Unlike tech or cyclical stocks, REITs tend to pay reliable dividends, which is especially attractive when market volatility is high and interest rates unpredictable. REITs are also backed by real, tangible assets, rather than just contracts or growth expectations.
Leaman says demand for REITs that invest in industrial and logistics, for example, could be boosted by disruption in global supply chains: “Also, they are less susceptible to inflationary pressure, as many REITs have rent escalation clauses tied to the Consumer Price Index.”

Analysis from CenterSquare Investment Management reveals that REITs outperform broader equities markets when US Treasury 10-year notes yield between 4% and 5%.

Safe as houses: trade tariffs have had little direct impact on REITs that invest in housing

Matthew Goulding, CenterSquare portfolio and regional manager, real estate securities, says: “In ultra-low or negative interest rate environments like in the years between the financial crisis and the post-Covid inflationary wave, REITs underperformed broader equities, as investors can discount future cashflows at a lower rate, justifying higher valuations, especially in high-growth sectors like tech.”
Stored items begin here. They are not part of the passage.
(* ===== verification/RepairLoop.v ===== *)
(** * The global worker keeps the invariant (vi_planner/src/core/global.rs)

    Draining invalidations, restarting the check, and preparing, running and
    committing a global job: none of them panics, and each keeps [repair_inv]
    of RepairInv.v.  Only an idle manager completes the field. *)

From Stdlib Require Import ZArith Lia.
From stdpp Require Import base gmap strings list numbers.
From S2P Require Import Prelude Floats Model Bellman Consistency Original Bitboard BitboardOps BitboardEnum Active MapSetup LocalPlanner LocalSpec Planner Solve Core CoreSpec Invalidate GlobalJob LocalJob Repair RepairJob RepairCommit RepairPrepare LocalRun RepairInv.

(** ** Draining and restarting *)

(** Values and actions are no input: clearing an action keeps the columns uniform. *)
Lemma uniform_values st st' :
  uniform st → (∀ k b', zget st' k = Some b' → ∃ b, zget st k = Some b ∧ static_part b' = static_part b) →
  uniform st'.
Proof.
  intros Hu Hs i i' s s' Hi Hi' Ex Ey. destruct (Hs _ _ Hi) as (a & Ha & Ea), (Hs _ _ Hi') as (a' & Ha' & Eb).
  unfold static_part in *. injection Ea as ? ? ? ? ? ? ?. injection Eb as ? ? ? ? ? ? ?.
  assert (inputs_of a = inputs_of a') as E by (apply (Hu i i'); congruence).
  unfold inputs_of in *. congruence.
Qed.

Lemma drained_now c n : pending_states c = [] → advance_invalidations n c = Ok (c, true).
Proof. unfold pending_states. intros E. destruct n; cbn; [unfold invalidating|]; by rewrite E. Qed.
(* ===== verification/RepairOwner.v ===== *)
(** * The window and its owner (vi_planner/src/core/mod.rs, global/ownership.rs)

    Moving the window, claiming it for a local worker and releasing it:
    [update_local_ownership] hands the cells that leave the window back to the
    global worker, so each call keeps the invariant of RepairInv.v. *)

From Stdlib Require Import ZArith Lia.
From stdpp Require Import base gmap strings list numbers.
From S2P Require Import Prelude Floats Model Bellman Consistency Original Bitboard BitboardOps BitboardEnum Active MapSetup LocalPlanner LocalSpec Planner Solve Core CoreSpec Invalidate GlobalJob LocalJob Repair RepairJob RepairCommit RepairPrepare LocalRun RepairInv RepairLoop RepairInputs.

(** ** The cells of the window *)

(** What the owner of the core's window would hold. *)
Lemma claimed_total c : ∃ owned, claimed_cells c = Ok owned.
Proof.
  unfold claimed_cells. destruct (m_owner _); [|by eexists]. destruct (local c) as [l|]; [|by eexists].
  rewrite window_cells_eq, ok_bind. by eexists.
Qed.

Lemma claimed_spec g c cg owned :
  core_ok g c → co_cached c = Some cg → window_in_map (cg_field cg) → claimed_cells c = Ok owned →
  ∀ x y, (x, y) ∈ owned ↔ m_owner (co_global c) ≠ None ∧ win (cg_field cg) x y = true.
Proof.
  intros Hok Hcg Hw. unfold claimed_cells, local. rewrite Hcg. cbn [fmap option_fmap option_map].
  destruct (m_owner (co_global c)) as [ow|]; [|intros [= <-]; set_solver].
  rewrite window_cells_eq, ok_bind. intros [= <-] x y.
  rewrite elem_of_list_to_set, list_elem_of_filter, elem_of_cells. cbn [fst snd].
  destruct (ck_grid _ _ Hok) as [-> ->]. destruct (ck_field _ _ Hok _ Hcg) as (_ & Ex & Ey & _).
  split; [by intros [_ ?]|]. intros [_ Hwin]. split; [|done].
  destruct (win_map _ _ _ Hw Hwin) as [Hx Hy]. rewrite Ex in Hx. rewrite Ey in Hy. lia.
Qed.

(** ** Updating the ownership *)

Lemma enqueue_set g cells c :
  core_ok g c → ∃ c', enqueue_cells cells c = Ok c' ∧ core_ok g c' ∧ queues c c' (fun x y => (x, y) ∈ cells) g.
Proof.
  intros Hok. destruct (enqueue_cells_spec g (elements cells) c Hok) as (c' & E & Hok' & Hq).
  exists c'. split; [done|]. split; [done|]. eapply queues_ext; [|exact Hq]. intros. apply elem_of_elements.
Qed.

(** [c1] is [c] with another window, owner or local job, and not more certified. *)
Record reclaims (g : geo) (N : Z) (c c1 : PlannerCore) : Prop := {
  rl_cached : ∃ cg cg1, co_cached c = Some cg ∧ co_cached c1 = Some cg1 ∧
    lv_base (cg_field cg1) = lv_base (cg_field cg) ∧ window_in_map (cg_field cg1) ∧ cg_partial cg1 = cg_partial cg;
  rl_core : co_build c1 = co_build c ∧ co_sweep c1 = co_sweep c;
  rl_manager : let '(m, m') := (co_global c, co_global c1) in
    m_owned m' = m_owned m ∧ m_deferred m' = m_deferred m ∧ m_in_flight m' = m_in_flight m ∧
    m_invalidation m' = m_invalidation m ∧ m_epoch m' = m_epoch m ∧ m_local_revision m' = m_local_revision m ∧
    m_boundary_revision m' = m_boundary_revision m;
  rl_serial : m_serial (co_global c) ≤ m_serial (co_global c1) ≤ N + 1;
  rl_cert : m_certified (co_global c1) = true → m_certified (co_global c) = true;
  rl_accepted : ∀ j, accepted c1 j → accepted c j
}.

Section owner.
Context (g : geo) (N : Z) (W : gset (Z * Z)) (c c1 : PlannerCore) (o : option GlobalJob) (ls : list LocalJob).
Context (H : repair_inv g N W c o ls) (HN : N + 1 < 2 ^ 64) (Hr : reclaims g N c c1).

Lemma reclaimed_core :
  core_ok g c1 ∧ states c1 = states c ∧ ∃ cg1, co_cached c1 = Some cg1 ∧ window_in_map (cg_field cg1) ∧
    is_partial c1 = is_partial c.
Proof.
  destruct (rl_cached _ _ _ _ Hr) as (cg & cg1 & Hcg & Hcg1 & Eb & Hw & Ep). destruct (rl_core _ _ _ _ Hr) as [Ebu Es].
  split; [|split].
  - pose proof (ri_ok _ _ _ _ _ _ H) as [? ? ? ? Hf]. split; rewrite ?Ebu, ?Es; [done..|].
    rewrite Hcg1. intros ? [= <-]. rewrite Eb. by apply Hf.
  - unfold states, local. rewrite Hcg, Hcg1. cbn. by rewrite Eb.
  - exists cg1. split; [done|]. split; [done|]. unfold is_partial. by rewrite Hcg, Hcg1.
Qed.

(** A core that differs from [c1] in its queue and its claims only. *)
Lemma reclaimed_inv c' owned (released : bool) :
  claimed_cells c1 = Ok owned → core_ok g c' → co_build c' = co_build c1 → co_cached c' = co_cached c1 →
  ds_cands (co_sweep c') = ds_cands (co_sweep c) → ds_pos (co_sweep c') = ds_pos (co_sweep c) →
  ds_reach (co_sweep c') = ds_reach (co_sweep c) →
  (∀ x y, in_map (g_nx g) (g_ny g) x y → seeded (co_sweep c) x y = true → seeded (co_sweep c') x y = true) →
  (m_certified (co_global c) = false → ∀ x y, in_map (g_nx g) (g_ny g) x y → (x, y) ∈ m_owned (co_global c) → (x, y) ∉ owned →
     seeded (co_sweep c') x y = true) →
  (if released then True else owned = m_owned (co_global c)) →
  (∃ d, co_global c' = with_deferred (with_owned (if released
     then with_certified (next_local_revision (co_global c1)) false else co_global c1) owned) (d ∩ owned) ∧
     d ⊆ m_deferred (co_global c)) →
  repair_inv g (N + 1) W c' o ls ∧ is_partial c' = is_partial c.
Proof.
  intros Hcl Hok' Ebu Eca Ec Ep Er Hgrow Hseed Hsame (d & Eg & Hd).
  destruct reclaimed_core as (_ & Es1 & cg1 & Hcg1 & Hw & Epart).
  destruct (rl_manager _ _ _ _ Hr) as (M1 & M2 & M3 & M4 & M5 & M6 & M7).
  pose proof (rl_serial _ _ _ _ Hr) as Hs. pose proof (rl_cert _ _ _ _ Hr) as Hcert.
  pose proof (ri_office _ _ _ _ _ _ H) as Hoff. pose proof (ri_count _ _ _ _ _ _ H) as (C1 & C2 & C3 & C4).
  assert (states c' = states c) as Es by (rewrite <- Es1; unfold states, local; by rewrite Eca).
  assert (m_local_revision (co_global c') = m_local_revision (co_global c) + (if released then 1 else 0)) as Elr.
  { rewrite Eg. destruct released; cbn; rewrite M6; [rewrite u64_add_small by (unfold in_u64; lia)|]; lia. }
  assert (m_serial (co_global c') = m_serial (co_global c1) ∧ m_epoch (co_global c') = m_epoch (co_global c) ∧
    m_boundary_revision (co_global c') = m_boundary_revision (co_global c) ∧ m_owner (co_global c') = m_owner (co_global c1) ∧
    m_in_flight (co_global c') = m_in_flight (co_global c) ∧ m_invalidation (co_global c') = m_invalidation (co_global c) ∧
    m_local_in_flight (co_global c') = m_local_in_flight (co_global c1) ∧
    m_certified (co_global c') = (if released then false else m_certified (co_global c1)) ∧
    m_owned (co_global c') = owned ∧ m_deferred (co_global c') = d ∩ owned)
    as (Ese & Eep & Ebr & Eow & Efl & Ei & Elf & Ece & Eo & Ed) by (rewrite Eg; by destruct released).
  assert (counters_grow c c') as Hcg by (unfold counters_grow; rewrite Ese, Eep, Ebr, Elr; destruct released; lia).
  split; [|unfold is_partial in *; by rewrite Eca].
  eapply repair_inv_change; [exact H|done|by rewrite Eca|done| | | |done..| | |done| | |]; rewrite ?Es.
  - split.
    + rewrite Eo, <- Hcl. unfold claimed_cells, local. by rewrite Eow, Eca, Ebu.
    + rewrite Ed, Eo. set_solver.
    + rewrite Ece. destruct released; [done|]. intros Hc%Hcert. destruct (of_cert _ _ Hoff Hc) as (P1 & P2 & P3).
      split; [unfold pending_states in *; by rewrite Ei|]. split; [rewrite Ed; set_solver|].
      rewrite Es, Eo, Hsame. exact P3.
  - unfold counters_ok. rewrite Ese, Eep, Ebr, Elr. destruct released; lia.
  - intros j Hj. destruct released.
    + apply (local_ok_stale g c); [by apply H|done|]. intros (_ & _ & _ & Ev).
      destruct (ri_local _ _ _ _ _ _ H j Hj) as [(_ & _ & Ho & _) _]. lia.
    + apply (local_ok_calm g c); [by apply H|done|done|by rewrite Eo|done|done|].
      intros Hcur. apply (rl_accepted _ _ _ _ Hr). unfold accepted in *.
      rewrite Elf, Eep, Eow, Elr, Z.add_0_r in Hcur. by rewrite M5, M6.
  - unfold table_ok, pending_states. rewrite Ei. apply H.
  - unfold pending_states. rewrite Ei. apply H.
  - apply H.
  - apply (changes_refl g).
  - intros i s Hi _ [Ho Hc]. right. destruct (ri_cached _ _ _ _ _ _ H) as (cg & Hcg0 & _).
    destruct (column_of g _ _ _ (states_wf g c cg (ri_ok _ _ _ _ _ _ H) Hcg0) Hi) as (Hxy & _).
    destruct (decide ((s_ix s, s_iy s) ∈ owned)) as [Hin|Hno].
    + do 3 right. split; [by rewrite Eo|]. rewrite Ece. destruct released; [done|].
      destruct (m_certified (co_global c1)); [|done]. by rewrite Hcert in Hc.
    + left. apply seed_near; [done|]. by apply Hseed.
Qed.

Lemma ownership_keeps :
  ∃ c', update_local_ownership c1 = Ok c' ∧ repair_inv g (N + 1) W c' o ls ∧ is_partial c' = is_partial c.
Proof.
  destruct reclaimed_core as (Hok1 & Es1 & cg1 & Hcg1 & Hw & Epart). destruct (rl_core _ _ _ _ Hr) as [Ebu Esw].
  destruct (rl_manager _ _ _ _ Hr) as (M1 & M2 & _). destruct (claimed_total c1) as [owned Hcl].
  unfold update_local_ownership. rewrite Hcl, ok_bind.
  (* the cells that leave the window *)
  assert (∃ c2 (released : bool),
    (if bool_decide (owned = m_owned (co_global c1)) then Ok c1 else
       c ← (if m_certified (co_global c1) then Ok c1 else enqueue_cells (m_owned (co_global c1) ∖ owned) c1);
       Ok (on_manager (fun m => with_certified (next_local_revision m) false) c)) = Ok c2 ∧ core_ok g c2 ∧
    (if released then True else owned = m_owned (co_global c)) ∧
    co_global c2 = (if released then with_certified (next_local_revision (co_global c1)) false else co_global c1) ∧
    (∃ n, queues c1 (with_global c2 (co_global c1)) n g ∧
       (m_certified (co_global c) = false → ∀ x y, (x, y) ∈ m_owned (co_global c) → (x, y) ∉ owned → n x y)))
    as (c2 & released & -> & Hok2 & Hsame & Eg2 & n & Hq2 & Hn).
  { case_bool_decide as Eo.
    - exists c1, false. split; [done|]. split; [done|]. split; [congruence|]. split; [done|].
      exists (fun _ _ => False). split; [by destruct c1; apply queues_none|]. intros _ x y. rewrite Eo, M1. done.
    - destruct (m_certified (co_global c1)) eqn:Ec.
      + eexists _, true. split; [done|]. split; [by destruct Hok1|]. split; [done|]. split; [done|].
        exists (fun _ _ => False). split; [destruct c1; apply queues_none|]. rewrite (rl_cert _ _ _ _ Hr Ec). done.
      + destruct (enqueue_set g (m_owned (co_global c1) ∖ owned) c1 Hok1) as (c2 & -> & Hok2 & Hq).
        pose proof (queues_frame _ _ _ _ Hq) as (_ & _ & _ & Eg & _).
        eexists _, true. split; [done|]. split; [by destruct Hok2|]. split; [done|].
        split; [cbn; by rewrite Eg|]. exists (fun x y => (x, y) ∈ m_owned (co_global c1) ∖ owned).
        split; [|intros _ x y; rewrite <- M1; set_solver].
        destruct Hq as (p & d & E2 & Hq). exists p, d. split; [rewrite E2; done|]. exact Hq. }
  rewrite ok_bind. set (c3 := on_manager _ (on_manager _ c2)).
  assert (core_ok g c3) as Hok3 by by destruct Hok2.
  destruct (enqueue_set g (m_deferred (co_global (on_manager (fun m => with_owned m owned) c2)) ∖ owned) c3 Hok3)
    as (c4 & -> & Hok4 & Hq4). exists c4. split; [done|].
  pose proof (queues_frame _ _ _ _ Hq4) as (B4 & _ & K4 & G4 & S41 & S42 & S43).
  pose proof (queues_frame _ _ _ _ Hq2) as (B2 & _ & K2 & _ & S21 & S22 & S23).
  cbn in B2, K2, S21, S22, S23. unfold c3 in B4, K4, G4, S41, S42, S43. cbn in B4, K4, G4, S41, S42, S43.
  destruct Hq4 as (_ & _ & _ & Hs4), Hq2 as (_ & _ & _ & Hs2). change (co_sweep c3) with (co_sweep c2) in Hs4.
  cbn in Hs2. rewrite Esw in *.
  apply (reclaimed_inv c4 owned released); [done|done|congruence..| | |done|].
  - intros x y Hxy Hs. apply Hs4; [done|left]. apply Hs2; [done|by left].
  - intros Hc x y Hxy Hin Hno. apply Hs4; [done|left]. apply Hs2; [done|right]. by apply Hn.
  - exists (m_deferred (co_global c)). split; [|done]. rewrite G4, Eg2. destruct released; cbn; by rewrite M2.
Qed.
End owner.

(** ** Claims *)

Section claims.
Context (cos sin : f64 → f64).
Context (g : geo) (N : Z) (W : gset (Z * Z)) (c : PlannerCore) (o : option GlobalJob) (ls : list LocalJob).
Context (H : repair_inv g N W c o ls) (HN : N + 1 < 2 ^ 64).

Lemma window_keeps pose c' :
  set_window cos sin pose c = Ok c' → repair_inv g (N + 1) W c' o ls ∧ is_partial c' = is_partial c.
Proof.
  destruct (ri_cached _ _ _ _ _ _ H) as (cg & Hcg & Hw). unfold set_window, local. rewrite Hcg.
  cbn [fmap option_fmap option_map]. intros (l' & Hl' & E)%bind_ok.
  destruct (ck_field _ _ (ri_ok _ _ _ _ _ _ H) _ Hcg) as (_ & Ex & Ey & Et & Ea).
  destruct (geo_bounds g c (ri_ok _ _ _ _ _ _ H)) as (Bx & By & _).
  apply set_local_window_frame in Hl' as [Eb Hw']; [|lia|lia].
  destruct (ownership_keeps g N W c (with_local c l') o ls H HN) as (c1 & E1 & ?); [|congruence].
  pose proof (with_local_cached c cg l' Hcg) as Hc1. pose proof (ri_count _ _ _ _ _ _ H) as (C1 & _).
  split; cbn; try done; [|lia]. exists cg, (with_field cg l'). done.
Qed.

(** A new owner, or none, for the window as it is. *)
Lemma reclaim (f : Manager → Manager) :
  (∀ m, m_owned (f m) = m_owned m ∧ m_deferred (f m) = m_deferred m ∧ m_in_flight (f m) = m_in_flight m ∧
     m_invalidation (f m) = m_invalidation m ∧ m_epoch (f m) = m_epoch m ∧ m_local_revision (f m) = m_local_revision m ∧
     m_boundary_revision (f m) = m_boundary_revision m ∧ m_local_in_flight (f m) = None) →
  m_serial (co_global c) ≤ m_serial (f (co_global c)) ≤ N + 1 →
  (m_certified (f (co_global c)) = true → m_certified (co_global c) = true) →
  reclaims g N c (on_manager f c).
Proof.
  intros Hf Hs Hc. destruct (ri_cached _ _ _ _ _ _ H) as (cg & Hcg & Hw).
  destruct (Hf (co_global c)) as (F1 & F2 & F3 & F4 & F5 & F6 & F7 & F8). split; cbn; try done.
  - exists cg, cg. done.
  - unfold accepted. cbn. rewrite F8. by intros j (? & _).
Qed.

Lemma claim_keeps :
  ∃ c' w, claim_local c = Ok (c', w) ∧ repair_inv g (N + 1) W c' o ls ∧ is_partial c' = is_partial c.
Proof.
  unfold claim_local. set (f := fun m => with_certified _ false).
  destruct (ownership_keeps g N W c (on_manager f (on_manager next_serial c)) o ls H HN) as (c' & -> & Hc').
  - pose proof (ri_count _ _ _ _ _ _ H) as (C1 & _).
    change (on_manager f (on_manager next_serial c)) with (on_manager (fun m => f (next_serial m)) c).
    apply reclaim; [done| |done]. cbn. rewrite u64_add_small by (unfold in_u64; lia). lia.
  - rewrite ok_bind. eexists _, _. split; [done|]. exact Hc'.
Qed.

Lemma release_keeps w :
  ∃ c', release_local w c = Ok c' ∧ repair_inv g (N + 1) W c' o ls ∧ is_partial c' = is_partial c.
Proof.
  unfold release_local. case_bool_decide.
  - apply (ownership_keeps g N W c _ o ls H HN). pose proof (ri_count _ _ _ _ _ _ H) as (C1 & _).
    apply reclaim; [done|cbn; lia|done].
  - exists c. split; [done|]. split; [apply (repair_inv_more g N); [done|lia]|done].
Qed.
End claims.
While financial markets were very volatile in the wake of US tariff announcements, real assets have a lower correlation to public equities and bonds, with publicly traded real estate securities tracking private real estate’s performance over the long term.
Goulding says: “Investors are looking to REITs for diversification that is more liquid than private real estate. REITs are also attractive for their defensive investment profile, as they offer access to real assets generating predictable, contractually underpinned cashflows.”

REITs’ two distinct advantages over private real estate vehicles are liquidity and lower capital requirements. As investors adjust their portfolios in response to market and political events, this liquidity is set to have enhanced appeal in the current macro environment.

Resilience and interest rate sensitivity

Meanwhile, with valuations attractive and fundamentals holding steady, REITs offer a timely mix of resilience and interest rate sensitivity. Todd Kellenberger, client portfolio manager at Principal Asset Management, says that in a market defined by volatility and concentration risk, REITs stand out as a differentiated source of return for portfolios.

He adds: “Amid slowing growth, heightened policy uncertainty and persistent market volatility, investors are gravitating toward defensive sectors. Listed REITs are emerging as a relative bright spot, posting one of their strongest starts to the year versus equities in over a decade, underscoring their appeal in a risk-off environment.”

REITs’ two key ingredients for a compelling investment case – attractive valuations and solid fundamentals – look set to be joined by the return of a missing third ingredient: accommodating interest rates.

Kellenberger says: “Rising yields were a headwind for REIT performance, but that pressure may be easing as policy and growth expectations evolve. The correlation between REIT returns and yields has reached an extreme of -0.9. While damaging in a rising rate environment, this heightened sensitivity has driven a strong upside when yields decline.”

REITs are also partly insulated from tariff policies. Kellenberger says: “While indirect risks exist, such as construction material costs and tariff-driven slowdowns, most listed REITs have limited direct exposure. REIT earnings have tailwinds building, with new supply starting to come down and an expected increase in commercial real estate transactions this year.”

Oli Creasey, head of property research at Quilter Cheviot, cites the long-term and relatively reliable income property offers as key reasons REITs are riding the tariff turmoil well. “With commercial property, you are buying long-term leases, so 10-years-plus of income,” he says. “Your lease will probably sail through something that might create uncertainty in the next 12 to 24, months, unless it sends your tenant bankrupt. So, when you have a mild recession or a temporary blip, property tends to manage that relatively well.”